» **Task requirements**
Below are lines of data; count those containing the word "them" and write nothing but the number.

» **Exercise data**
* * *

(* ===== verification/UudpDemo.v ===== *)
(** * UDP ports on two small hosts

    Two hosts with a heap of 8 kB and one port each, on which the theorems
    about UDP ports are tried, and runs of the code on packets it does not
    expect. *)

From S2P Require Import Prelude Words Alloc Mutex Malloc Queue LinkedList Ustack Arp Uudp UudpPorts UudpDelivery.

(** ** The hosts *)

Definition heap_of (base len : Z) : Malloc.heap :=
  match heapinit base len (0, Heap (words base (Z.to_nat (len / 4))) 0 0 0 0) with
  | Ok (_, (_, h)) => h
  | _ => blank_heap
  end.

Definition blank_frame : list Z := replicate 1518 0.

(** A host with one object, at address [c], that was never opened. *)
Definition closed_host (ip mac : list Z) (c len : Z) : net (list (list Z)) (ports Malloc.heap) :=
  Net ip [255; 255; 255; 0] [192; 168; 5; 254] mac (replicate 16 (ArpEntry [0; 0; 0; 0] (replicate 6 0))) 0 None
    (Ports (1, heap_of 4096 len) {[c := Uudp 0 0 0]} ∅ ∅ 0 0 0) blank_frame [].

Definition open_on (s : net (list (list Z)) (ports Malloc.heap)) (c port qsize : Z) :
    outcome (Z * net (list (list Z)) (ports Malloc.heap)) :=
  hf_uudp_create (fun _ => None) (fun _ => 0) 9 c port qsize s.
Lemma open_on_eq s c port qsize :
  open_on s c port qsize = hf_uudp_create (fun _ => None) (fun _ => 0) 9 c port qsize s.
Proof. reflexivity. Qed.

Definition opened_host (ip mac : list Z) (c port qsize : Z) : net (list (list Z)) (ports Malloc.heap) :=
  match open_on (closed_host ip mac c 8192) c port qsize with
  | Ok (_, s) => s
  | _ => closed_host ip mac c 8192
  end.

Definition udp_a : net (list (list Z)) (ports Malloc.heap) := opened_host ip_a mac_a 100 4000 1.
Definition udp_b : net (list (list Z)) (ports Malloc.heap) := opened_host ip_b mac_b 200 5000 2.

Lemma closed_heap_ok : heap_ok (heap_of 4096 8192).
Proof.
  destruct (heapinit_wf 0 (Heap (words 4096 2048) 0 0 0 0) 4096 8192) as (h & E & W);
    [lia|reflexivity|lia|reflexivity|lia|by apply (words_mapped 4096 2048)|].
  unfold heap_of. change (Z.to_nat (8192 / 4)) with 2048%nat. rewrite E. by eexists _, _, _.
Qed.

Lemma closed_ready ip mac c : ready 9 (closed_host ip mac c 8192) [] [].
Proof. split; [exact closed_heap_ok|done]. Qed.

(** The number of the error, or of none. *)
Definition open_status {A : Type} (o : outcome (Z * A)) : Z := match o with Ok (r, _) => r | _ => 1 end.

(** A host that opened its port waits at it. *)
Lemma opened_host_ports ip mac c port qsize :
  open_status (open_on (closed_host ip mac c 8192) c port qsize) = 0 -> 0 < port < 65536 -> 0 <= qsize <= 9 ->
  exists ns p, ports_rep (user (opened_host ip mac c port qsize)) ns ([] ++ p :: []) /\ (length ns < 9)%nat
    /\ abstract_port p = APort c port qsize [] /\ callback (opened_host ip mac c port qsize) = Some (callback_fn 9).
Proof.
  intros Hst Hp Hq. unfold opened_host.
  destruct (hf_uudp_create_run (fun _ => None) (fun _ => 0) 9 (closed_host ip mac c 8192) [] [] c port
    (Uudp 0 0 0) qsize (closed_ready ip mac c)) as (r & s & E & Hc);
    [cbn; lia|reflexivity|unfold max_create_size; lia|lia|apply lookup_insert_eq|apply not_elem_of_nil|].
  rewrite <- open_on_eq in E. rewrite E in *. clear E.
  cbn [open_status] in Hst. subst r. destruct Hc as [(Hcb & n & Ho & Hn)|[Hbad _]]; [|discriminate Hbad].
  destruct (Z.eqb_spec port 0); [lia|]. subst n. inversion Ho as [ns p Hw Ha Hr| | |].
  exists ns, p. split; [exact Hw|]. split; [|by split].
  pose proof (rep_zlen _ _ _ _ (po_list _ _ _ Hw)) as Hl. unfold zlen in Hl. cbn in Hl. lia.
Qed.

Lemma udp_b_ports : exists ns p, ports_rep (user udp_b) ns ([] ++ p :: []) /\ (length ns < 9)%nat
  /\ abstract_port p = APort 200 5000 2 [] /\ callback udp_b = Some (callback_fn 9).
Proof. apply opened_host_ports; [vm_compute; reflexivity|lia|lia]. Qed.

Lemma udp_b_receiver : exists ns p, receiver udp_b ns [] p [] 9 /\ ps_comm p = 200 /\ ps_port p = 5000.
Proof.
  destruct udp_b_ports as (ns & p & Hw & Hn & Ha & Hcb). exists ns, p.
  injection Ha as Hc Hp Hf Hk. split; [|split; assumption]. constructor.
  - constructor; [vm_compute; reflexivity|vm_compute; reflexivity|by apply bytesb_spec; vm_compute
      |by apply bytesb_spec; vm_compute|by apply bytesb_spec; vm_compute].
  - vm_compute. reflexivity.
  - vm_compute. discriminate.
  - exact Hcb.
  - exact Hw.
  - exact Hn.
  - lia.
  - rewrite Hp. split; discriminate.
  - intros E. rewrite E in Hf. discriminate Hf.
  - destruct (ps_pkts p); [reflexivity|discriminate Hk].
Qed.

Lemma udp_a_sender : sender udp_a 100 (Uudp 4000 4136 4180) ip_b.
Proof.
  constructor.
  - constructor; [vm_compute; reflexivity|vm_compute; reflexivity|by apply bytesb_spec; vm_compute
      |by apply bytesb_spec; vm_compute|by apply bytesb_spec; vm_compute].
  - vm_compute. reflexivity.
  - vm_compute. reflexivity.
  - vm_compute. reflexivity.
  - cbn. lia.
  - unfold unresolved. split_and!; vm_compute; reflexivity.
  - vm_compute. reflexivity.
  - vm_compute. split; [discriminate|reflexivity].
  - vm_compute. discriminate.
Qed.

(** ** The theorems at work *)

Example datagram_received_witness :
  exists F s0 req s' r1 fr r2 w',
    udp_out ip_b 4000 5000 13 (with_frame F (locked 1 udp_a)) = Ok (0, s0)
    /\ link s0 = [req] /\ service_turn (with_link [req] udp_b) = Ok (tt, r1)
    /\ hf_uudp_send 9 (fun _ => exchange udp_b blank_frame) 100 ip_b 5000 demo_data 5 udp_a = Ok (47, s')
    /\ link s' = [fr] /\ uudplock (user s') = 0
    /\ service_turn (with_link [fr] (with_link [] r1)) = Ok (tt, r2)
    /\ hf_uudp_recv 200 (user r2) = Ok ((5, Some (myip udp_a, 4000, demo_data)), w').
Proof.
  destruct udp_b_receiver as (ns & p & Hrc & Ec & Ep).
  assert (Ei : myip udp_b = ip_b) by (vm_compute; reflexivity).
  destruct (datagram_received udp_a udp_b ns [] p [] 8 9 100 (Uudp 4000 4136 4180) demo_data blank_frame Hrc)
    as (F & s0 & req & s' & r1 & fr & r2 & w' & E).
  - vm_compute. reflexivity.
  - rewrite Ei. exact udp_a_sender.
  - apply bytesb_spec. vm_compute. reflexivity.
  - vm_compute. discriminate.
  - apply bytesb_spec. vm_compute. reflexivity.
  - vm_compute. discriminate.
  - rewrite Ei, Ec, Ep in E. exists F, s0, req, s', r1, fr, r2, w'. exact E.
Defined.

(** A packet for the port, with its IP and UDP headers, and two bytes. *)
Definition demo_packet (port x : Z) : list Z :=
  [69; 0; 0; 30; 0; 0; 0; 0; 64; 17; 0; 0] ++ ip_a ++ ip_b ++ [15; 160; hi8 port; lo8 port; 0; 10; 0; 0; x; x]
    ++ replicate 30 0.

(** Three packets for two buffers: the third is dropped, as is one for a port
    nobody opened; the two are received in order. *)
Definition demo_ops : list uop :=
  [Arrive (demo_packet 5000 7); Arrive (demo_packet 6000 6); Arrive (demo_packet 5000 8);
   Arrive (demo_packet 5000 9); Receive 200; Receive 200; Receive 200].


Example uudp_create_destroy_witness : exists r s',
  hf_uudp_create (fun _ => None) (fun _ => 0) 9 200 5000 2 (closed_host ip_b mac_b 200 8192) = Ok (r, s') /\
    ((r = ERR_OUT_OF_MEMORY /\ ready 9 s' [] [])
     \/ (callback s' = Some (callback_fn 9) /\ exists n, (if 5000 =? 0 then 49152 <= n < 65535 else n = 5000)
        /\ opened [] 200 n 2 (user s') r
        /\ (r = ERR_OK -> exists w ns', hf_uudp_destroy 9 200 (user s') = Ok (ERR_OK, w) /\ ports_rep w ns' []))).
Proof.
  apply (uudp_create_destroy (fun _ => None) (fun _ => 0) 9 (closed_host ip_b mac_b 200 8192) [] [] 200 5000 2
    (Uudp 0 0 0)).
  - exact (closed_ready ip_b mac_b 200).
  - cbn. lia.
  - reflexivity.
  - unfold max_create_size. lia.
  - lia.
  - reflexivity.
  - apply not_elem_of_nil.
  - discriminate.
Defined.

(** ** What the code does not expect *)

(** The IP length of a packet is not compared with the size of the buffer it
    is copied to. *)
Example long_packet_overruns :
  udp_callback 9 ([69; 0; 5; 240] ++ drop 4 (demo_packet 5000 7) ++ replicate 1600 0) (user udp_b) = Fault.
Proof. vm_compute. reflexivity. Qed.

(** A datagram whose UDP length is refused takes its buffer with it: after two
    of them the port receives nothing any more. *)
Definition oversized (port : Z) : list Z :=
  take 24 (demo_packet port 7) ++ [6; 0] ++ drop 26 (demo_packet port 7).
Example refused_datagrams_leak :
  match u_calls 9 [Arrive (oversized 5000); Receive 200; Arrive (oversized 5000); Receive 200;
                   Arrive (demo_packet 5000 7); Receive 200] (user udp_b) with
  | Ok (rs, _) => fst <$> rs
  | _ => []
  end = [0; -1; 0; -1; 0; 0].
Proof. vm_compute. reflexivity. Qed.

(** A UDP length below that of its header is not refused: the length left to
    copy is negative. *)
Example short_datagram_faults :
  match udp_callback 9 (take 25 (demo_packet 5000 7) ++ [4] ++ drop 26 (demo_packet 5000 7)) (user udp_b) with
  | Ok (_, w) => match hf_uudp_recv 200 w with Fault => true | _ => false end
  | _ => false
  end = true.
Proof. vm_compute. reflexivity. Qed.

(** The largest length that [hf_uudp_send] accepts does not fit the frame: the
    IP header is not counted. *)
Example long_send_overruns :
  max_udp = 1496
  /\ hf_uudp_send 9 (fun _ => exchange udp_b blank_frame) 100 ip_b 5000 (replicate 1496 0) 1496 udp_a = Fault.
Proof. split; vm_compute; reflexivity. Qed.

(** When memory ends with the queues the port stays registered without them,
    and a packet for it goes through a NULL pointer. *)
Example broken_port_faults :
  match open_on (closed_host ip_b mac_b 200 96) 200 5000 40 with
  | Ok (r, s) =>
      (r, free_buffers <$> (comms (user s) !! 200),
       match udp_callback 9 (demo_packet 5000 7) (user s) with Fault => true | _ => false end)
  | _ => (0, None, false)
  end = (ERR_OUT_OF_MEMORY, Some 0, true).
Proof. vm_compute. reflexivity. Qed.

(** Opening an object that is open already changes its port number, and then
    finds the number taken, by itself. *)
Example reopened_port_moves :
  match open_on udp_b 200 7000 2 with
  | Ok (r, s) => (r, listen_port <$> (comms (user s) !! 200))
  | _ => (0, None)
  end = (ERR_ERROR, Some 7000).
Proof. vm_compute. reflexivity. Qed.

* * *

» **Result below**
2